◆ **Problem**:
From the data underneath, reproduce exactly the stretch that begins at the line with "Definition get (v" and ends after the line with "(** [v.hasOwnProperty(name)] for".

[Source records]
(** * wetzel: lib/generateMarkdown.js

    A shallow embedding of the documentation generator of wetzel
    (lib/generateMarkdown.js) and the properties of it that the
    specification states.

    Conventions of the embedding.
    - A JavaScript value read from a schema is a [value]: the JSON values
      plus [VUndef].  Numbers are the integers ([Z]); they are printed in
      decimal, which is what JavaScript prints for integers below 10^21.
    - Strings are byte strings; [toLowerCase] lowers the ASCII letters.
    - Objects are association lists in the enumeration order of their keys,
      each key at most once.  Schemas are trees: no object is reachable
      under two paths.
    - A computation that can throw returns a [result].  Recursion that the
      source does not bound takes a [fuel] argument and yields
      [Throw OutOfFuel] when it is used up.
    - The modules the source requires and that are not part of
      generateMarkdown.js ([style], the two resolvers, [sortObject],
      [defined], [defaultValue], [enums]) are either parameters ([Style],
      [StyleModule], [Resolvers]) or small definitions marked
      "Modelled from the spec". *)

From Stdlib Require Import ZArith List String Ascii Bool Lia.
From Stdlib Require Import Numbers.DecimalString.
From Stdlib Require Import Sorting.Sorted Sorting.Permutation.
Import ListNotations.
Set Warnings "-register-all".
Open Scope list_scope.
Open Scope string_scope.
Open Scope Z_scope.

(* ------------------------------------------------------------------ *)
(** ** Results of computations that can throw *)

Inductive error : Type :=
| TypeError      (* property read of undefined or null, call of a non-function, ... *)
| ResolverError  (* whatever a resolver may raise *)
| OutOfFuel.     (* the fuel of the model is used up *)

Inductive result (A : Type) : Type :=
| Ok (a : A)
| Throw (e : error).
Arguments Ok {A} a.
Arguments Throw {A} e.

Definition bind {A B : Type} (m : result A) (k : A -> result B) : result B :=
  match m with
  | Ok a => k a
  | Throw e => Throw e
  end.

Declare Scope js_scope.
Delimit Scope js_scope with js.
Notation "x <- m ;; k" := (bind m (fun x => k))
  (at level 100, m at next level, right associativity) : js_scope.
Notation "' p <- m ;; k" := (bind m (fun p => k))
  (at level 100, p pattern, m at next level, right associativity) : js_scope.
Open Scope js_scope.

(* ------------------------------------------------------------------ *)
(** ** Strings *)

Definition nl : string := String (ascii_of_nat 10) "".

Definition lowerAscii (c : ascii) : ascii :=
  let n := nat_of_ascii c in
  if (Nat.leb 65 n && Nat.leb n 90)%bool then ascii_of_nat (n + 32) else c.

(** [s.toLowerCase()] *)
Fixpoint toLowerCase (s : string) : string :=
  match s with
  | EmptyString => EmptyString
  | String c r => String (lowerAscii c) (toLowerCase r)
  end.

(** [s.replace(/c/g, by)] for a one-character pattern *)
Fixpoint replaceAllChar (c : ascii) (by_ : string) (s : string) : string :=
  match s with
  | EmptyString => EmptyString
  | String d r =>
      (if Ascii.eqb c d then by_ else String d "") ++ replaceAllChar c by_ r
  end.

Fixpoint dropN (n : nat) (s : string) : string :=
  match n, s with
  | O, _ => s
  | S n', String _ r => dropN n' r
  | S _, EmptyString => EmptyString
  end.

(** [s.replace(pat, by)] for a string pattern: the first occurrence only,
    wherever it is; [by_] holds no [$]. *)
Fixpoint replaceFirst (pat by_ s : string) : string :=
  if String.prefix pat s then by_ ++ dropN (String.length pat) s
  else match s with
       | EmptyString => EmptyString
       | String c r => String c (replaceFirst pat by_ r)
       end.

(** [s.includes(pat)] *)
Fixpoint includes (pat s : string) : bool :=
  if String.prefix pat s then true
  else match s with
       | EmptyString => false
       | String _ r => includes pat r
       end.

(** [s.endsWith(c)] for a one-character [c] *)
Fixpoint endsWithChar (c : ascii) (s : string) : bool :=
  match s with
  | EmptyString => false
  | String d EmptyString => Ascii.eqb c d
  | String _ r => endsWithChar c r
  end.

Definition numToString (n : Z) : string :=
  NilEmpty.string_of_int (Z.to_int n).

Definition natToString (n : nat) : string :=
  NilEmpty.string_of_uint (Nat.to_uint n).

(* ------------------------------------------------------------------ *)
(** ** JavaScript values *)

Inductive value : Type :=
| VUndef
| VNull
| VBool (b : bool)
| VNum (n : Z)
| VStr (s : string)
| VArr (l : list value)
| VObj (fields : list (string * value)).

(** Modelled from the spec: lib/defined.js is not part of the source; the
    spec has "every optional access is guarded and absent fields simply
    produce absent output".  A value is defined when it is neither
    [undefined] nor [null]. *)
Definition defined (v : value) : bool :=
  match v with
  | VUndef | VNull => false
  | _ => true
  end.

(** Modelled from the spec: lib/defaultValue.js is not part of the source;
    "default [['']]" for [searchPath]: the first argument when it is
    defined, the second otherwise. *)
Definition defaultValue (a b : value) : value :=
  if defined a then a else b.

(** Truthiness, as [if (v)] and [v && ...] take it. *)
Definition truthy (v : value) : bool :=
  match v with
  | VUndef | VNull => false
  | VBool b => b
  | VNum n => negb (n =? 0)
  | VStr s => negb (String.eqb s "")
  | VArr _ | VObj _ => true
  end.

(** [a === b] for two values read from different places of a tree: two
    objects or arrays are different references. *)
Definition strictEq (a b : value) : bool :=
  match a, b with
  | VUndef, VUndef => true
  | VNull, VNull => true
  | VBool x, VBool y => Bool.eqb x y
  | VNum x, VNum y => x =? y
  | VStr x, VStr y => String.eqb x y
  | _, _ => false
  end.

Definition isNumber (v : value) : bool :=
  match v with VNum _ => true | _ => false end.

Definition isArray (v : value) : bool :=
  match v with VArr _ => true | _ => false end.

(** [typeof v === 'object'] *)
Definition isObjectType (v : value) : bool :=
  match v with VNull | VArr _ | VObj _ => true | _ => false end.

Fixpoint assoc (k : string) (fs : list (string * value)) : value :=
  match fs with
  | [] => VUndef
  | (k', v) :: r => if String.eqb k k' then v else assoc k r
  end.

(** [o.k = v]: an existing key keeps its place, a new key goes last. *)
Fixpoint assocSet (k : string) (v : value) (fs : list (string * value))
  : list (string * value) :=
  match fs with
  | [] => [(k, v)]
  | (k', v') :: r =>
      if String.eqb k k' then (k', v) :: r else (k', v') :: assocSet k v r
  end.

Definition chars (s : string) : list value :=
  map (fun c => VStr (String c "")) (list_ascii_of_string s).

(** [v.k] for a key [k] that is a plain name (none of the names the source
    reads is on a prototype, but for [length]). *)
Definition get (v : value) (k : string) : result value :=
  match v with
  | VUndef | VNull => Throw TypeError
  | VObj fs => Ok (assoc k fs)
  | VArr l =>
      Ok (if String.eqb k "length" then VNum (Z.of_nat (List.length l)) else VUndef)
  | VStr s =>
      Ok (if String.eqb k "length" then VNum (Z.of_nat (String.length s)) else VUndef)
  | VBool _ | VNum _ => Ok VUndef
  end.

(** [v[0]], ..., [v[v.length - 1]] as a loop [for (i = 0; i < v.length; ++i)]
    reads them.  Of an object only a numeric [length] is followed. *)
Definition elements (v : value) : list value :=
  match v with
  | VArr l => l
  | VStr s => chars s
  | VObj fs =>
      match assoc "length" fs with
      | VNum n => map (fun i => assoc (natToString i) fs) (seq 0 (Z.to_nat n))
      | _ => []
      end
  | _ => []
  end.

(** [v[i]] for a defined [v] *)
Definition getIndex (v : value) (i : nat) : value :=
  match v with
  | VArr l => nth i l VUndef
  | VStr s => nth i (chars s) VUndef
  | VObj fs => assoc (natToString i) fs
  | _ => VUndef
  end.

(** The own enumerable properties, as [for (name in v)] visits them. *)
Definition ownEntries (v : value) : list (string * value) :=
  match v with
  | VObj fs => fs
  | VArr l => combine (map natToString (seq 0 (List.length l))) l
  | VStr s => combine (map natToString (seq 0 (String.length s))) (chars s)
  | _ => []
  end.

(** [Object.keys(v).length] *)
Definition keysLength (v : value) : result nat :=
  match v with
  | VUndef | VNull => Throw TypeError
  | _ => Ok (List.length (ownEntries v))
  end.

(** [v.hasOwnProperty(name)] for a [name] that [for (name in v)] yields:
    an own property called [hasOwnProperty] hides the method, and a JSON
    value cannot be called. *)
Definition hasOwnProperty (v : value) (name : string) : result bool :=
  match v with
  | VObj fs => match assoc "hasOwnProperty" fs with
               | VUndef => Ok true
               | _ => Throw TypeError
               end
  | _ => Ok true
  end.

(** The values [for (x of v)] yields; a number, a boolean or an object is
    not iterable. *)
Definition iterate (v : value) : result (list value) :=
  match v with
  | VArr l => Ok l
  | VStr s => Ok (chars s)
  | _ => Throw TypeError
  end.

Definition joinWith (sep : string) (l : list string) : string :=
  String.concat sep l.

(** [String(v)], the conversion of template literals and of [+] with a
    string. *)
Fixpoint toStr (v : value) : string :=
  match v with
  | VUndef => "undefined"
  | VNull => "null"
  | VBool true => "true"
  | VBool false => "false"
  | VNum n => numToString n
  | VStr s => s
  | VArr l =>
      joinWith "," (map (fun x => match x with
                                  | VUndef | VNull => ""
                                  | _ => toStr x
                                  end) l)
  | VObj _ => "[object Object]"
  end.

(** [s.toLowerCase()] as a method call on a value *)
Definition callToLowerCase (v : value) : result string :=
  match v with
  | VStr s => Ok (toLowerCase s)
  | _ => Throw TypeError
  end.

(* ------------------------------------------------------------------ *)
(** ** JSON.stringify *)

Definition hexDigit (n : nat) : ascii :=
  ascii_of_nat (if Nat.ltb n 10 then 48 + n else 87 + n).

Definition escapeChar (c : ascii) : string :=
  let n := nat_of_ascii c in
  if Nat.eqb n 34 then "\" ++ String c ""
  else if Nat.eqb n 92 then "\\"
  else if Nat.eqb n 8 then "\b"
  else if Nat.eqb n 9 then "\t"
  else if Nat.eqb n 10 then "\n"
  else if Nat.eqb n 12 then "\f"
  else if Nat.eqb n 13 then "\r"
  else if Nat.ltb n 32 then
    "\u00" ++ String (hexDigit (Nat.div n 16)) (String (hexDigit (Nat.modulo n 16)) "")
  else String c "".

Fixpoint escapeString (s : string) : string :=
  match s with
  | EmptyString => EmptyString
  | String c r => escapeChar c ++ escapeString r
  end.

Definition quote (s : string) : string :=
  String (ascii_of_nat 34) (escapeString s) ++ String (ascii_of_nat 34) "".

(** [JSON.stringify(v)]; [None] stands for [undefined]. *)
Fixpoint stringify (v : value) : option string :=
  match v with
  | VUndef => None
  | VNull => Some "null"
  | VBool true => Some "true"
  | VBool false => Some "false"
  | VNum n => Some (numToString n)
  | VStr s => Some (quote s)
  | VArr l =>
      Some ("[" ++ joinWith "," (map (fun x => match stringify x with
                                               | Some s => s
                                               | None => "null"
                                               end) l) ++ "]")
  | VObj fs =>
      Some ("{" ++ joinWith ","
              (flat_map (fun kv => match stringify (snd kv) with
                                   | Some s => [quote (fst kv) ++ ":" ++ s]
                                   | None => []
                                   end) fs) ++ "}")
  end.

Definition JSON_stringify (v : value) : value :=
  match stringify v with
  | Some s => VStr s
  | None => VUndef
  end.


(* ------------------------------------------------------------------ *)
(** ** The collaborators of generateMarkdown.js *)

Inductive StyleMode : Type := Markdown | AsciiDoctor.

(** Modelled from the spec: lib/enums.js is not part of the source; the
    option [embedMode] is "writeIncludeStatements",
    "referenceIncludeDocument" or full expansion. *)
Inductive EmbedMode : Type :=
| fullExpansion
| writeIncludeStatements
| referenceIncludeDocument.

Definition EmbedMode_eqb (a b : EmbedMode) : bool :=
  match a, b with
  | fullExpansion, fullExpansion => true
  | writeIncludeStatements, writeIncludeStatements => true
  | referenceIncludeDocument, referenceIncludeDocument => true
  | _, _ => false
  end.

◆ **Solution for this problem**:
Definition get (v : value) (k : string) : result value :=
  match v with
  | VUndef | VNull => Throw TypeError
  | VObj fs => Ok (assoc k fs)
  | VArr l =>
      Ok (if String.eqb k "length" then VNum (Z.of_nat (List.length l)) else VUndef)
  | VStr s =>
      Ok (if String.eqb k "length" then VNum (Z.of_nat (String.length s)) else VUndef)
  | VBool _ | VNum _ => Ok VUndef
  end.

(** [v[0]], ..., [v[v.length - 1]] as a loop [for (i = 0; i < v.length; ++i)]
    reads them.  Of an object only a numeric [length] is followed. *)
Definition elements (v : value) : list value :=
  match v with
  | VArr l => l
  | VStr s => chars s
  | VObj fs =>
      match assoc "length" fs with
      | VNum n => map (fun i => assoc (natToString i) fs) (seq 0 (Z.to_nat n))
      | _ => []
      end
  | _ => []
  end.

(** [v[i]] for a defined [v] *)
Definition getIndex (v : value) (i : nat) : value :=
  match v with
  | VArr l => nth i l VUndef
  | VStr s => nth i (chars s) VUndef
  | VObj fs => assoc (natToString i) fs
  | _ => VUndef
  end.

(** The own enumerable properties, as [for (name in v)] visits them. *)
Definition ownEntries (v : value) : list (string * value) :=
  match v with
  | VObj fs => fs
  | VArr l => combine (map natToString (seq 0 (List.length l))) l
  | VStr s => combine (map natToString (seq 0 (String.length s))) (chars s)
  | _ => []
  end.

(** [Object.keys(v).length] *)
Definition keysLength (v : value) : result nat :=
  match v with
  | VUndef | VNull => Throw TypeError
  | _ => Ok (List.length (ownEntries v))
  end.

(** [v.hasOwnProperty(name)] for a [name] that [for (name in v)] yields:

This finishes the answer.